**DATA:**
Lemma data_assigned_twice_builds_both_witness :
  exists w',
    run [EvSetData example_data; EvSetData [("Cut", PStr "scissors")];
         EvTick] example_attached = Ok tt w'
    /\ List.length (_buttons w') = 3%nat
    /\ data (cfg w') = [("Cut", PStr "scissors")].
Proof.
  destruct (data_assigned_twice_builds_both example_attached example_data
              [("Cut", PStr "scissors")])
    as (w' & H1 & H2 & (H3 & _) & _).
  - vm_compute. discriminate.
  - vm_compute. discriminate.
  - apply aligned_world_after, aligned_init.
  - vm_compute. discriminate.
  - vm_compute. reflexivity.
  - vm_compute. reflexivity.
  - vm_compute. reflexivity.
  - exists w'. split; [exact H1 |]. split; [exact H3 | exact H2].
Defined.

(** * What [on_enter] does, and when it raises *)

Lemma wp_data_getitem_missing key (Q : Parameters -> World -> Prop)
    (E : Exn -> World -> Prop) w :
  dict_get key (data (cfg w)) = None -> E KeyError w ->
  wp (data_getitem key) Q E w.
Proof. intros H HE. unfold wp, data_getitem, bind, get. now rewrite H. Qed.
(** * flyteadmin: execution lifecycle, queue allocation and notifications

    A shallow embedding of the manager layer of flyteadmin
    ([pkg/manager/impl]: execution, node execution and task managers) and of
    the notification processor ([pkg/async/notifications/implementations]),
    together with the properties of the lifecycle state machine, the queue
    annotation, the notification fan-out, pagination and the delivery loop.

    Conventions of the embedding.
    - A Go function returning [(T, error)] returns [error + T]; a method that
      reads or writes the repository, the blob store or the publisher threads
      the state it touches explicitly.
    - Go interfaces (repositories, executor, publisher, emailer, ...) are
      classes; helper packages whose code is not part of the managers
      ([validation], [transformers], [util], [common]) are classes of
      functions the managers are parameterised by.  The properties hold for
      every instance; the in-memory instances at the end of the definitions
      run the managers on concrete requests.
    - Metrics, logging and the detached goroutines that only observe
      stop-watches are not persisted state and are left out, except in the
      notification processor where the counters classify each message. *)

From Stdlib Require Import ZArith DecimalString.
From Stdlib.Strings Require Import Byte.
From stdpp Require Import base option list strings gmap.

Local Open Scope string_scope.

**WORK INSTRUCTIONS:**
Check each line of the records for the string "lifecycle" and state how many lines contain it. Give only the number.

**EXERCISE RESPONSE:**
2